*** PROVIDED ENTRIES

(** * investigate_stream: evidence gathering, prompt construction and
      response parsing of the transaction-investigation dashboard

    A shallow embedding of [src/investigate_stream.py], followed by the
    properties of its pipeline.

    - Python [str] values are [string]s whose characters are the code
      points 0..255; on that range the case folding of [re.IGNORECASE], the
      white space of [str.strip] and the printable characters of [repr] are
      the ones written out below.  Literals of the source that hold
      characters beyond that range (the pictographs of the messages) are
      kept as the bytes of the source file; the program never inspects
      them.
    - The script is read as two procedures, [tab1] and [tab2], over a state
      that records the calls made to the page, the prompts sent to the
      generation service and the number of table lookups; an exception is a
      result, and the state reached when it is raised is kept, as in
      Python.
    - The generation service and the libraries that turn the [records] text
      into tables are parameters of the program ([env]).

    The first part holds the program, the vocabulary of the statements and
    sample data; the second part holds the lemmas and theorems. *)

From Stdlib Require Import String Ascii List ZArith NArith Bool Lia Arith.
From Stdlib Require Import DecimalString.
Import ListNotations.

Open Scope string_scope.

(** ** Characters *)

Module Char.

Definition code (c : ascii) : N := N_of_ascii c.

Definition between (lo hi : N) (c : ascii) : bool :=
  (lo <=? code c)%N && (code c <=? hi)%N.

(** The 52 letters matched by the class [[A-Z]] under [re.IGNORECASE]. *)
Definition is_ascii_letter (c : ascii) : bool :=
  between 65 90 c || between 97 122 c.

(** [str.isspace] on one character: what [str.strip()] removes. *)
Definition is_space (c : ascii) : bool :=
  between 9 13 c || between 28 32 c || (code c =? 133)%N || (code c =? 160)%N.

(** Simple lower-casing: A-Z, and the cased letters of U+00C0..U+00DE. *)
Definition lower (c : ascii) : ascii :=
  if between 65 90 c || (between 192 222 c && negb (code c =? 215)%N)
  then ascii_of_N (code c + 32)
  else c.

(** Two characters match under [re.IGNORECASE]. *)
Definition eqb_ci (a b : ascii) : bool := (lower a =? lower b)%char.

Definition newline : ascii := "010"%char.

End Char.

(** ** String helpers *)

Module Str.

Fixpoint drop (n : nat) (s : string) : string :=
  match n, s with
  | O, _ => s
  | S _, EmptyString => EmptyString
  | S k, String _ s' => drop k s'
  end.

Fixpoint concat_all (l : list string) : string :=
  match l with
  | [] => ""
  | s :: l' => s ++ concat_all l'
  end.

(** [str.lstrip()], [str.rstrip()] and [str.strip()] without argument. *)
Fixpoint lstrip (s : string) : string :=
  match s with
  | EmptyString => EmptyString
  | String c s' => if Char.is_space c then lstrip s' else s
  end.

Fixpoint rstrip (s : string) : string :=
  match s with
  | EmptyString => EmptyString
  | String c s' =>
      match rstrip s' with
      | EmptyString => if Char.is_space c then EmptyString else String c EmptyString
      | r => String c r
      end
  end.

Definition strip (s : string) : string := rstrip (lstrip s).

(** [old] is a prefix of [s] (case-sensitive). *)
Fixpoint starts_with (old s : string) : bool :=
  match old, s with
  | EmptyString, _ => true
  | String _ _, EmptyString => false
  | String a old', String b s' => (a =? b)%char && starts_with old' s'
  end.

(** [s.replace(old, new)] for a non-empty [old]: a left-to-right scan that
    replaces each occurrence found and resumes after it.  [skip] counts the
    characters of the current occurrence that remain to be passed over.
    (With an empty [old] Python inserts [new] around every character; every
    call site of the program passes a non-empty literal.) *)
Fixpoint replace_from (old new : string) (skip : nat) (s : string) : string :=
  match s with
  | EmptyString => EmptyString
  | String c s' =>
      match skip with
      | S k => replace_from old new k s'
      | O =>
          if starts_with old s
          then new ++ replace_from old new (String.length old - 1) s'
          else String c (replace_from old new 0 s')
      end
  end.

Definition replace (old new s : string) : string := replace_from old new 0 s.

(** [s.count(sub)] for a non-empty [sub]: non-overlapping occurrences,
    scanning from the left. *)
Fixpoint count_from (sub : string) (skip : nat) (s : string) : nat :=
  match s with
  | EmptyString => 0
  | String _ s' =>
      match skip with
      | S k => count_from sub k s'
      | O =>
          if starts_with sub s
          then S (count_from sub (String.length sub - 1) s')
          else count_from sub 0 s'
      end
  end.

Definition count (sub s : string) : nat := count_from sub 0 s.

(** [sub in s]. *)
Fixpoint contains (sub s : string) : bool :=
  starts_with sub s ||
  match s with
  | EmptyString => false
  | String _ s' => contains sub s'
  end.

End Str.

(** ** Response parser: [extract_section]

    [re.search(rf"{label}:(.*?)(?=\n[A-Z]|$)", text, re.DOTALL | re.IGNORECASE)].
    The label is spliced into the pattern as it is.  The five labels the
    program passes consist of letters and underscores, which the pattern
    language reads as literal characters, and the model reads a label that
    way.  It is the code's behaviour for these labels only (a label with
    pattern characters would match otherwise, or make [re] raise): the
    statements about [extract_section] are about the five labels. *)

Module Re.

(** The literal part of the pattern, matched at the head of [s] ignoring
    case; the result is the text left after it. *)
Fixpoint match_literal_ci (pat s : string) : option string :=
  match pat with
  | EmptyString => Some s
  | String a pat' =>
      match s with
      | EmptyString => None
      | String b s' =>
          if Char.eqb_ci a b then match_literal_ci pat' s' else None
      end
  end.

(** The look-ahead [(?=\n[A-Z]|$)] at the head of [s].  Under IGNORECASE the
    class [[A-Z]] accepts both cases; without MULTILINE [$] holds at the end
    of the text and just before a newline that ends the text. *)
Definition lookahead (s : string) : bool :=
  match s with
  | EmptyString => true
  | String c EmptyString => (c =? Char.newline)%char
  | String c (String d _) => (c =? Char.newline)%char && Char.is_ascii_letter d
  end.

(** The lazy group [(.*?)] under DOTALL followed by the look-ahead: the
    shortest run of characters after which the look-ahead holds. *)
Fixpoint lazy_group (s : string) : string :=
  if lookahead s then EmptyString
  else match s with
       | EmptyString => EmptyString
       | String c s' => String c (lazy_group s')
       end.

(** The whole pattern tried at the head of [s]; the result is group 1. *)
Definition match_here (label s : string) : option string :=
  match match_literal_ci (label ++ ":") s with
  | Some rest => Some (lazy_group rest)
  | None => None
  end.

******

WHAT TO PRODUCE:
Set down the entries again, exactly as they stand above.

RESULT:
(** * investigate_stream: evidence gathering, prompt construction and
      response parsing of the transaction-investigation dashboard

    A shallow embedding of [src/investigate_stream.py], followed by the
    properties of its pipeline.

    - Python [str] values are [string]s whose characters are the code
      points 0..255; on that range the case folding of [re.IGNORECASE], the
      white space of [str.strip] and the printable characters of [repr] are
      the ones written out below.  Literals of the source that hold
      characters beyond that range (the pictographs of the messages) are
      kept as the bytes of the source file; the program never inspects
      them.
    - The script is read as two procedures, [tab1] and [tab2], over a state
      that records the calls made to the page, the prompts sent to the
      generation service and the number of table lookups; an exception is a
      result, and the state reached when it is raised is kept, as in
      Python.
    - The generation service and the libraries that turn the [records] text
      into tables are parameters of the program ([env]).

    The first part holds the program, the vocabulary of the statements and
    sample data; the second part holds the lemmas and theorems. *)

From Stdlib Require Import String Ascii List ZArith NArith Bool Lia Arith.
From Stdlib Require Import DecimalString.
Import ListNotations.

Open Scope string_scope.

(** ** Characters *)

Module Char.

Definition code (c : ascii) : N := N_of_ascii c.

Definition between (lo hi : N) (c : ascii) : bool :=
  (lo <=? code c)%N && (code c <=? hi)%N.

(** The 52 letters matched by the class [[A-Z]] under [re.IGNORECASE]. *)
Definition is_ascii_letter (c : ascii) : bool :=
  between 65 90 c || between 97 122 c.

(** [str.isspace] on one character: what [str.strip()] removes. *)
Definition is_space (c : ascii) : bool :=
  between 9 13 c || between 28 32 c || (code c =? 133)%N || (code c =? 160)%N.

(** Simple lower-casing: A-Z, and the cased letters of U+00C0..U+00DE. *)
Definition lower (c : ascii) : ascii :=
  if between 65 90 c || (between 192 222 c && negb (code c =? 215)%N)
  then ascii_of_N (code c + 32)
  else c.

(** Two characters match under [re.IGNORECASE]. *)
Definition eqb_ci (a b : ascii) : bool := (lower a =? lower b)%char.

Definition newline : ascii := "010"%char.

End Char.

(** ** String helpers *)

Module Str.

Fixpoint drop (n : nat) (s : string) : string :=
  match n, s with
  | O, _ => s
  | S _, EmptyString => EmptyString
  | S k, String _ s' => drop k s'
  end.

Fixpoint concat_all (l : list string) : string :=
  match l with
  | [] => ""
  | s :: l' => s ++ concat_all l'
  end.

(** [str.lstrip()], [str.rstrip()] and [str.strip()] without argument. *)
Fixpoint lstrip (s : string) : string :=
  match s with
  | EmptyString => EmptyString
  | String c s' => if Char.is_space c then lstrip s' else s
  end.

Fixpoint rstrip (s : string) : string :=
  match s with
  | EmptyString => EmptyString
  | String c s' =>
      match rstrip s' with
      | EmptyString => if Char.is_space c then EmptyString else String c EmptyString
      | r => String c r
      end
  end.

Definition strip (s : string) : string := rstrip (lstrip s).

(** [old] is a prefix of [s] (case-sensitive). *)
Fixpoint starts_with (old s : string) : bool :=
  match old, s with
  | EmptyString, _ => true
  | String _ _, EmptyString => false
  | String a old', String b s' => (a =? b)%char && starts_with old' s'
  end.

(** [s.replace(old, new)] for a non-empty [old]: a left-to-right scan that
    replaces each occurrence found and resumes after it.  [skip] counts the
    characters of the current occurrence that remain to be passed over.
    (With an empty [old] Python inserts [new] around every character; every
    call site of the program passes a non-empty literal.) *)
Fixpoint replace_from (old new : string) (skip : nat) (s : string) : string :=
  match s with
  | EmptyString => EmptyString
  | String c s' =>
      match skip with
      | S k => replace_from old new k s'
      | O =>
          if starts_with old s
          then new ++ replace_from old new (String.length old - 1) s'
          else String c (replace_from old new 0 s')
      end
  end.

Definition replace (old new s : string) : string := replace_from old new 0 s.

(** [s.count(sub)] for a non-empty [sub]: non-overlapping occurrences,
    scanning from the left. *)
Fixpoint count_from (sub : string) (skip : nat) (s : string) : nat :=
  match s with
  | EmptyString => 0
  | String _ s' =>
      match skip with
      | S k => count_from sub k s'
      | O =>
          if starts_with sub s
          then S (count_from sub (String.length sub - 1) s')
          else count_from sub 0 s'
      end
  end.

Definition count (sub s : string) : nat := count_from sub 0 s.

(** [sub in s]. *)
Fixpoint contains (sub s : string) : bool :=
  starts_with sub s ||
  match s with
  | EmptyString => false
  | String _ s' => contains sub s'
  end.

End Str.

(** ** Response parser: [extract_section]

    [re.search(rf"{label}:(.*?)(?=\n[A-Z]|$)", text, re.DOTALL | re.IGNORECASE)].
    The label is spliced into the pattern as it is.  The five labels the
    program passes consist of letters and underscores, which the pattern
    language reads as literal characters, and the model reads a label that
    way.  It is the code's behaviour for these labels only (a label with
    pattern characters would match otherwise, or make [re] raise): the
    statements about [extract_section] are about the five labels. *)

Module Re.

(** The literal part of the pattern, matched at the head of [s] ignoring
    case; the result is the text left after it. *)
Fixpoint match_literal_ci (pat s : string) : option string :=
  match pat with
  | EmptyString => Some s
  | String a pat' =>
      match s with
      | EmptyString => None
      | String b s' =>
          if Char.eqb_ci a b then match_literal_ci pat' s' else None
      end
  end.

(** The look-ahead [(?=\n[A-Z]|$)] at the head of [s].  Under IGNORECASE the
    class [[A-Z]] accepts both cases; without MULTILINE [$] holds at the end
    of the text and just before a newline that ends the text. *)
Definition lookahead (s : string) : bool :=
  match s with
  | EmptyString => true
  | String c EmptyString => (c =? Char.newline)%char
  | String c (String d _) => (c =? Char.newline)%char && Char.is_ascii_letter d
  end.

(** The lazy group [(.*?)] under DOTALL followed by the look-ahead: the
    shortest run of characters after which the look-ahead holds. *)
Fixpoint lazy_group (s : string) : string :=
  if lookahead s then EmptyString
  else match s with
       | EmptyString => EmptyString
       | String c s' => String c (lazy_group s')
       end.

(** The whole pattern tried at the head of [s]; the result is group 1. *)
Definition match_here (label s : string) : option string :=
  match match_literal_ci (label ++ ":") s with
  | Some rest => Some (lazy_group rest)
  | None => None
  end.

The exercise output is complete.